What needs to be done =>
The lines from the top of the records below through the one containing "apply bind_Ok in H as ([] & w1 & Hlog & H)." are to be transcribed exactly, and nothing else is to be added.

Dataset excerpts =>
+-------+

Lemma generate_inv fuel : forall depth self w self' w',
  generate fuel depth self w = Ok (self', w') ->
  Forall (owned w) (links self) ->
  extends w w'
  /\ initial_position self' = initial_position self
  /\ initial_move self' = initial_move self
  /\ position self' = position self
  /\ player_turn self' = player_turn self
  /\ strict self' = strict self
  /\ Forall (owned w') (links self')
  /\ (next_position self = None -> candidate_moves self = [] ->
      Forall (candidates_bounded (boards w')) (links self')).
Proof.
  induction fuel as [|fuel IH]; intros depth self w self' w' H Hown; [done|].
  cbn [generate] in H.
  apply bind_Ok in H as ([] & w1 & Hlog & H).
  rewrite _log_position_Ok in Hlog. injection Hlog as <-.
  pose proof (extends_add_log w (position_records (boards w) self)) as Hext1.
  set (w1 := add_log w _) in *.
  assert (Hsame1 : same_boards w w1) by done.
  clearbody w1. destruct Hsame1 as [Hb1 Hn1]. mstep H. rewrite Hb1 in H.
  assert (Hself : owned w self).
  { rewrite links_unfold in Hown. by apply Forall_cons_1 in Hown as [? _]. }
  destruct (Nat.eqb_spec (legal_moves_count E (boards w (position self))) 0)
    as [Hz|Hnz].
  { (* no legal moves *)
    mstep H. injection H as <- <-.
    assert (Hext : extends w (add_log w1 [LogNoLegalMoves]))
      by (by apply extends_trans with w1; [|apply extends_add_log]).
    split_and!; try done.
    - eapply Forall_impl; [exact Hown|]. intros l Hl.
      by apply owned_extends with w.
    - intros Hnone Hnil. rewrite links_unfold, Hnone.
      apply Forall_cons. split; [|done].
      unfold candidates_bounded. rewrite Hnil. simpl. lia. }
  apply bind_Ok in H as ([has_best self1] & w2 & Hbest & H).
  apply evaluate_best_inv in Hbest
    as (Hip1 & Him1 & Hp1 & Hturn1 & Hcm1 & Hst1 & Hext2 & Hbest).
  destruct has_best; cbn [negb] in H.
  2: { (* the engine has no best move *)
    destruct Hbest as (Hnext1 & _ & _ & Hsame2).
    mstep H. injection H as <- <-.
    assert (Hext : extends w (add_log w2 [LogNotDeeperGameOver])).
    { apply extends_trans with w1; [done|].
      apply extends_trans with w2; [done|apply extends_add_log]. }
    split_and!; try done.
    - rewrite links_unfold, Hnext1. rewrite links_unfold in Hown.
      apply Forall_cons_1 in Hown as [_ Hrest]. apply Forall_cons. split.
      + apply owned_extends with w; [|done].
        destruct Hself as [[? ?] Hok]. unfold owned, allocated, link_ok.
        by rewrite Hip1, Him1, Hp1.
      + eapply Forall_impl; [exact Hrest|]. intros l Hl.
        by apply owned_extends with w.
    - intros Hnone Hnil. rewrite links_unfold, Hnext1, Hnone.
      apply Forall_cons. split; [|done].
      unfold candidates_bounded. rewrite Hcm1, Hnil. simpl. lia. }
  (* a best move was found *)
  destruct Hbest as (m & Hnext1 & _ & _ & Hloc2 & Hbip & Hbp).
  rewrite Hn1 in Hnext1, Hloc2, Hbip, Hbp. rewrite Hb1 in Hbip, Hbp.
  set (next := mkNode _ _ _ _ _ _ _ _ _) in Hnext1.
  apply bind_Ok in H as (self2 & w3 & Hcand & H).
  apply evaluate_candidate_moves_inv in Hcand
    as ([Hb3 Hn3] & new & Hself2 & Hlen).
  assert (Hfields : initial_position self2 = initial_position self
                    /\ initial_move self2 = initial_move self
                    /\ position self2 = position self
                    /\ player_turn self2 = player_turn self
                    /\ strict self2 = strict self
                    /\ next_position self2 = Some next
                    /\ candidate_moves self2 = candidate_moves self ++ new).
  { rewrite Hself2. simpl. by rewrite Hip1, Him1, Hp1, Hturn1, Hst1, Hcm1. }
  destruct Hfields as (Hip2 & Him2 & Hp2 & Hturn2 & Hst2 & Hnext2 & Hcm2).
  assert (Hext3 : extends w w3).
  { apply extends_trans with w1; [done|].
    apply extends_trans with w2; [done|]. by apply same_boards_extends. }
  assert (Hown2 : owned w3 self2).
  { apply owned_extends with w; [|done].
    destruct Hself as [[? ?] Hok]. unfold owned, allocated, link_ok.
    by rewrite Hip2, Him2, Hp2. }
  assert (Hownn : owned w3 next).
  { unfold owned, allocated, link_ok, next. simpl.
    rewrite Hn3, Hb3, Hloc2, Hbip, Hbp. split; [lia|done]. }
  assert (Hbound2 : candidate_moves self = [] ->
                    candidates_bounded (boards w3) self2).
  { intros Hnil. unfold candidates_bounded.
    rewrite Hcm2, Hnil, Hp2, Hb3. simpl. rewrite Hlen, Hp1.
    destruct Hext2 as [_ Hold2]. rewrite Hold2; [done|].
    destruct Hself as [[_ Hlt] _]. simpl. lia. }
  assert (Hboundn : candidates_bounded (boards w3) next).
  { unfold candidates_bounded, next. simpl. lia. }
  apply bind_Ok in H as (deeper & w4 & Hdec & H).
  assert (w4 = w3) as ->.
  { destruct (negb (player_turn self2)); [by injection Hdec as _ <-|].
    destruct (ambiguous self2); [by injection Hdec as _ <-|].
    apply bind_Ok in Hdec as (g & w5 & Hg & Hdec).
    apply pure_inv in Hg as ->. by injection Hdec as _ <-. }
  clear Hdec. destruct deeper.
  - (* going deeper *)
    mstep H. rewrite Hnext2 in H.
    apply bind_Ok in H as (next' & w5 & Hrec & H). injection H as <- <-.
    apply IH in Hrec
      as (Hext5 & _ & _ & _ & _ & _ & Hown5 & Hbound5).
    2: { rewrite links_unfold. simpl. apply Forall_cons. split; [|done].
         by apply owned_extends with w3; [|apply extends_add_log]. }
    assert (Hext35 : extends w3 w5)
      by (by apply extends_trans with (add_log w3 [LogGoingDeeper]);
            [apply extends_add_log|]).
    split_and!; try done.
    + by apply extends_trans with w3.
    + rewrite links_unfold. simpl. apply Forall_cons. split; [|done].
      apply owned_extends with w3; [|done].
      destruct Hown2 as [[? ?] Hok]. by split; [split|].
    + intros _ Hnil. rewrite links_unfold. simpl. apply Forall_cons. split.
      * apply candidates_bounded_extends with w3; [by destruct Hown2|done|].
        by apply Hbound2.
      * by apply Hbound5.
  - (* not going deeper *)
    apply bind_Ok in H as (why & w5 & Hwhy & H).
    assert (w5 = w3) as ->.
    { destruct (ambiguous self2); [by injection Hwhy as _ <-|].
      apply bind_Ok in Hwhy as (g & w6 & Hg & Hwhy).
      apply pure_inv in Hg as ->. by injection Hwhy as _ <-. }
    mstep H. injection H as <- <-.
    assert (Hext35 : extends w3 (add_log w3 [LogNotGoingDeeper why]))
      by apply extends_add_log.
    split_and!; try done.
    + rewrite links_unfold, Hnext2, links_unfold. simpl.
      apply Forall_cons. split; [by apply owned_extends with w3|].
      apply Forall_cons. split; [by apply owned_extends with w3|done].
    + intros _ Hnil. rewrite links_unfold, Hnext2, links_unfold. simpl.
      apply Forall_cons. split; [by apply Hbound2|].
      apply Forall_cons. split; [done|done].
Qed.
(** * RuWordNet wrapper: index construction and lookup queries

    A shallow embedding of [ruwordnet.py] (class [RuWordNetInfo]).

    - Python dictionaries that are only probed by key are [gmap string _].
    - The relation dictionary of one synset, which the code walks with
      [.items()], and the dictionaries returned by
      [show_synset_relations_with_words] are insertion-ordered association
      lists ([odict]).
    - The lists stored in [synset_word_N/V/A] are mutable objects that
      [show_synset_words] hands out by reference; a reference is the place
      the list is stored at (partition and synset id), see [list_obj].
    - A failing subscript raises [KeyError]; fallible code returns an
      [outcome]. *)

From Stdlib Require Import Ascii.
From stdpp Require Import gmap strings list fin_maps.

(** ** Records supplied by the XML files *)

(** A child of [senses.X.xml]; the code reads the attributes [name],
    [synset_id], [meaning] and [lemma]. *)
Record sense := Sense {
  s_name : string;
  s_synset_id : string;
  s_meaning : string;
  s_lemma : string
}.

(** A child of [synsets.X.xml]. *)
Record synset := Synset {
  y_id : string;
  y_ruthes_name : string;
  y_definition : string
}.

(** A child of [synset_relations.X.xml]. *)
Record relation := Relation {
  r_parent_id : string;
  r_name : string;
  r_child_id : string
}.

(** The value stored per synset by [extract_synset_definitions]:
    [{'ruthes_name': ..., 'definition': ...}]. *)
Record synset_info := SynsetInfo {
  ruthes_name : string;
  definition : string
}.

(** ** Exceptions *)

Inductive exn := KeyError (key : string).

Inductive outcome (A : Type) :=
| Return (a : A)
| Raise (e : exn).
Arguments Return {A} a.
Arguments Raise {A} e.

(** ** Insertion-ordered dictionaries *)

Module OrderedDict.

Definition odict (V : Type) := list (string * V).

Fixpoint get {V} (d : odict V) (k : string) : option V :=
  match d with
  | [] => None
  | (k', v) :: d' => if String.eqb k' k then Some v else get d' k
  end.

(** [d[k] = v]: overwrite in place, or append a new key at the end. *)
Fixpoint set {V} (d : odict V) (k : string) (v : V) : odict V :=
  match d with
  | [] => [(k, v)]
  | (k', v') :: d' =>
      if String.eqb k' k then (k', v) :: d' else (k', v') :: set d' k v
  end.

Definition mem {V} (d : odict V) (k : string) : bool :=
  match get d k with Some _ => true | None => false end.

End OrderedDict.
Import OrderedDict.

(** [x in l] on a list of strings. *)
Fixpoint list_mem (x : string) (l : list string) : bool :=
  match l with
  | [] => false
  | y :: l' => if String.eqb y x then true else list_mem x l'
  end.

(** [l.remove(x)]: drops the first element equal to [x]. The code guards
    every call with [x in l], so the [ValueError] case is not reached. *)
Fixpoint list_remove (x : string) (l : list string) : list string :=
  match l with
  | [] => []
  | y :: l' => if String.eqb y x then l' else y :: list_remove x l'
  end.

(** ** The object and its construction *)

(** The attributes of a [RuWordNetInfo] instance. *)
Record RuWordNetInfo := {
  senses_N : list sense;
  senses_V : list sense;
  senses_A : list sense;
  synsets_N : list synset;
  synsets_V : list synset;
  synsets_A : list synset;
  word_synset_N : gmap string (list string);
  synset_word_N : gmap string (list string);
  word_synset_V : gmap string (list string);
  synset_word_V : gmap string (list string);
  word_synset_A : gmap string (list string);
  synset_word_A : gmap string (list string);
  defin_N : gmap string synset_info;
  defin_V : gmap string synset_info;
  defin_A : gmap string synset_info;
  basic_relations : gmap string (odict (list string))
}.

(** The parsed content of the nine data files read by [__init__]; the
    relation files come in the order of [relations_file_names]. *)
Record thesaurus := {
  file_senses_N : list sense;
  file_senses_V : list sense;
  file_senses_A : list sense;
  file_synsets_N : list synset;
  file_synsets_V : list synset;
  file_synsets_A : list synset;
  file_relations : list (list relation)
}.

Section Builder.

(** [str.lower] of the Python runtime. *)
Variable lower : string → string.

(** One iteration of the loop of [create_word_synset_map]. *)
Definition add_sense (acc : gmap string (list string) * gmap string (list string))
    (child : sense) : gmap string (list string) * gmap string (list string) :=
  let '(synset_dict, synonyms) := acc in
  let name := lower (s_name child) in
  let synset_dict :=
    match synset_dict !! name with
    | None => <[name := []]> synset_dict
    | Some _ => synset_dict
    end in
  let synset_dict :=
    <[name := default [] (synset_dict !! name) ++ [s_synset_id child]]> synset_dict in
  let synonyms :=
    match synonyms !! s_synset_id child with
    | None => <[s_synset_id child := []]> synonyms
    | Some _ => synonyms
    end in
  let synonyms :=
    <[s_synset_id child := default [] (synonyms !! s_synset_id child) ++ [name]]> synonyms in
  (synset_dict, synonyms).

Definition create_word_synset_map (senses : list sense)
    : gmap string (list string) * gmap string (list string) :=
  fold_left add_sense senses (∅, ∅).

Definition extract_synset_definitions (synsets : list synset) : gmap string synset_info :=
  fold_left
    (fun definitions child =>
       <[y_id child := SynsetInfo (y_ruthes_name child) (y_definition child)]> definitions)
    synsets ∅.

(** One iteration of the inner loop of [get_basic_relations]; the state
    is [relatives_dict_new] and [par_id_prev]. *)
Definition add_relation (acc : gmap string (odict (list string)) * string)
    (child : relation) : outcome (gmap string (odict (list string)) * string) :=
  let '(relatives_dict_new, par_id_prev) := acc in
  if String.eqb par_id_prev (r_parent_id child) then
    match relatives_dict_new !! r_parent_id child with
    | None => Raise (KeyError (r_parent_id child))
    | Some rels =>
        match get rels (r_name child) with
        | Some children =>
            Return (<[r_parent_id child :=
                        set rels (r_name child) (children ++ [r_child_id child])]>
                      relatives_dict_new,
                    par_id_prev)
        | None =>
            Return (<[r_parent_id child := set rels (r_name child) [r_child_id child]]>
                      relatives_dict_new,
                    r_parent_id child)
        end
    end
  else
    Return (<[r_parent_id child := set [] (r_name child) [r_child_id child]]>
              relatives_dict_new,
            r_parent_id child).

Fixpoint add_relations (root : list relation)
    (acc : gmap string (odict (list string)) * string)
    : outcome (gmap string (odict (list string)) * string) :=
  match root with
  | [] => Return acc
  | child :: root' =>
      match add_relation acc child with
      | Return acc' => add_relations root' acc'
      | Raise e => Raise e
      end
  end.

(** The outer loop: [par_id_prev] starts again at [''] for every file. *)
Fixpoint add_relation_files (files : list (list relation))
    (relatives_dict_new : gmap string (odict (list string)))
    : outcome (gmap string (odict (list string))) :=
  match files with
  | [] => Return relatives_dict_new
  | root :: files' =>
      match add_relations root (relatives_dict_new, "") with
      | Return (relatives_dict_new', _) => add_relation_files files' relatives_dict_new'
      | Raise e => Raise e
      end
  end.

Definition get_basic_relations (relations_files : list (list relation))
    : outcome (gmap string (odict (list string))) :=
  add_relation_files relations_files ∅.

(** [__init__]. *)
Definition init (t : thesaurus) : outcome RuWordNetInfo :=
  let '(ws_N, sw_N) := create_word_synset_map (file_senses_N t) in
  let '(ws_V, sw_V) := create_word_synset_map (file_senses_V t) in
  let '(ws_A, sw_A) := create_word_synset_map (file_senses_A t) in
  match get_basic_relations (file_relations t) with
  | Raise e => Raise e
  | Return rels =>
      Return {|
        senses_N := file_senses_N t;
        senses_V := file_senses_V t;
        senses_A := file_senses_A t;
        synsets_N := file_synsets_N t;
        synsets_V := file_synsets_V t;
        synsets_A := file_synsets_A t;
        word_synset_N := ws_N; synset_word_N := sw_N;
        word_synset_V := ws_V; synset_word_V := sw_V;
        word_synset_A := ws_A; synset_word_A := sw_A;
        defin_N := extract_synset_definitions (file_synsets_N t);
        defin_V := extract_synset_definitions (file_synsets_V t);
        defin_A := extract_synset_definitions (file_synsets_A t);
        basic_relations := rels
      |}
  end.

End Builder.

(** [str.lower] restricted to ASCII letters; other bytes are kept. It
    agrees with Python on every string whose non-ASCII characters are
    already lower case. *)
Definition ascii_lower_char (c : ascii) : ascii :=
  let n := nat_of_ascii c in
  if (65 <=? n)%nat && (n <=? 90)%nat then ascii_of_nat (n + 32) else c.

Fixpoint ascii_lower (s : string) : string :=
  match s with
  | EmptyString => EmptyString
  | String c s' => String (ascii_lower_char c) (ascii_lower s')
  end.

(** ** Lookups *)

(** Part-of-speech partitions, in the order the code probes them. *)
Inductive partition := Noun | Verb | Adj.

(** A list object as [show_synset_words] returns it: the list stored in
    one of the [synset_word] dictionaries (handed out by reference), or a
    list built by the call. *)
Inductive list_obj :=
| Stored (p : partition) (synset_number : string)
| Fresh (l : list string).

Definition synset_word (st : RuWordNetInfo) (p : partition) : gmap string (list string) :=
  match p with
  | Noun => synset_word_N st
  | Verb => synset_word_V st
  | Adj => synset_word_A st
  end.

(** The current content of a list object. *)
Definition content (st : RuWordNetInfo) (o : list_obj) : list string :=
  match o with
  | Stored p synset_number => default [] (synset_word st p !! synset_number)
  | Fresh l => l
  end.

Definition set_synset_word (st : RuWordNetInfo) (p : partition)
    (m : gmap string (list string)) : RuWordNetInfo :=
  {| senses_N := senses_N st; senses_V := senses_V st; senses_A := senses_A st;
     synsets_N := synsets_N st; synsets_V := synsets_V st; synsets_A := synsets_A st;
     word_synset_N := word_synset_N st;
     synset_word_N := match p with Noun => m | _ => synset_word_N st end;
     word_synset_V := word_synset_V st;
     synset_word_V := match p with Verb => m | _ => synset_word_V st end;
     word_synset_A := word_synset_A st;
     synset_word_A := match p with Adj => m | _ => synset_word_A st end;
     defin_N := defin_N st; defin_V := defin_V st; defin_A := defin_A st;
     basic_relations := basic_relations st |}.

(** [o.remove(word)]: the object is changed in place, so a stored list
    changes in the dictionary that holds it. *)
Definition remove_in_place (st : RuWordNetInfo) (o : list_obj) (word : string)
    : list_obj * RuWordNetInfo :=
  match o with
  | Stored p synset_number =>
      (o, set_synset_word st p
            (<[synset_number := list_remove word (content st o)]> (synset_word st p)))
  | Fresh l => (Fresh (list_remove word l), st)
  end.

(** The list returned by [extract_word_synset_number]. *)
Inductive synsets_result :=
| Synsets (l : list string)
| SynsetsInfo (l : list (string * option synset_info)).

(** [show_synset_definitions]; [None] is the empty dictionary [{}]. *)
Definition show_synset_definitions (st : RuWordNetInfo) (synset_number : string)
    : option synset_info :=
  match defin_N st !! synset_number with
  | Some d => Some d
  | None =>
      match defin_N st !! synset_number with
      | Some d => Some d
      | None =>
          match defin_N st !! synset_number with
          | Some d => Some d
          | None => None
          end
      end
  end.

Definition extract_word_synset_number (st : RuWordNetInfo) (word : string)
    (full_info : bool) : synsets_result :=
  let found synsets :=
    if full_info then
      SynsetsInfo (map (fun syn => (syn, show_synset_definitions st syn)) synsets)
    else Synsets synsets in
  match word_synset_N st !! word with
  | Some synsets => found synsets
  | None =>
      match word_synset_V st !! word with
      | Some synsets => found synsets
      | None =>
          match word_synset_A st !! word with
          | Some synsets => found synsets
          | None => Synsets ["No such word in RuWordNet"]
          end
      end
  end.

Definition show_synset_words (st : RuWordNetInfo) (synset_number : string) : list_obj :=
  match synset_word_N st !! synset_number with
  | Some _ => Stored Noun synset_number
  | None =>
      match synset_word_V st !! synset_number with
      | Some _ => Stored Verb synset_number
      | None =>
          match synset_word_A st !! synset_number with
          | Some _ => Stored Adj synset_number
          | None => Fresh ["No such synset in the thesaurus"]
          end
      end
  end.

+-------+

Result of the task =>
Lemma generate_inv fuel : forall depth self w self' w',
  generate fuel depth self w = Ok (self', w') ->
  Forall (owned w) (links self) ->
  extends w w'
  /\ initial_position self' = initial_position self
  /\ initial_move self' = initial_move self
  /\ position self' = position self
  /\ player_turn self' = player_turn self
  /\ strict self' = strict self
  /\ Forall (owned w') (links self')
  /\ (next_position self = None -> candidate_moves self = [] ->
      Forall (candidates_bounded (boards w')) (links self')).
Proof.
  induction fuel as [|fuel IH]; intros depth self w self' w' H Hown; [done|].
  cbn [generate] in H.
  apply bind_Ok in H as ([] & w1 & Hlog & H).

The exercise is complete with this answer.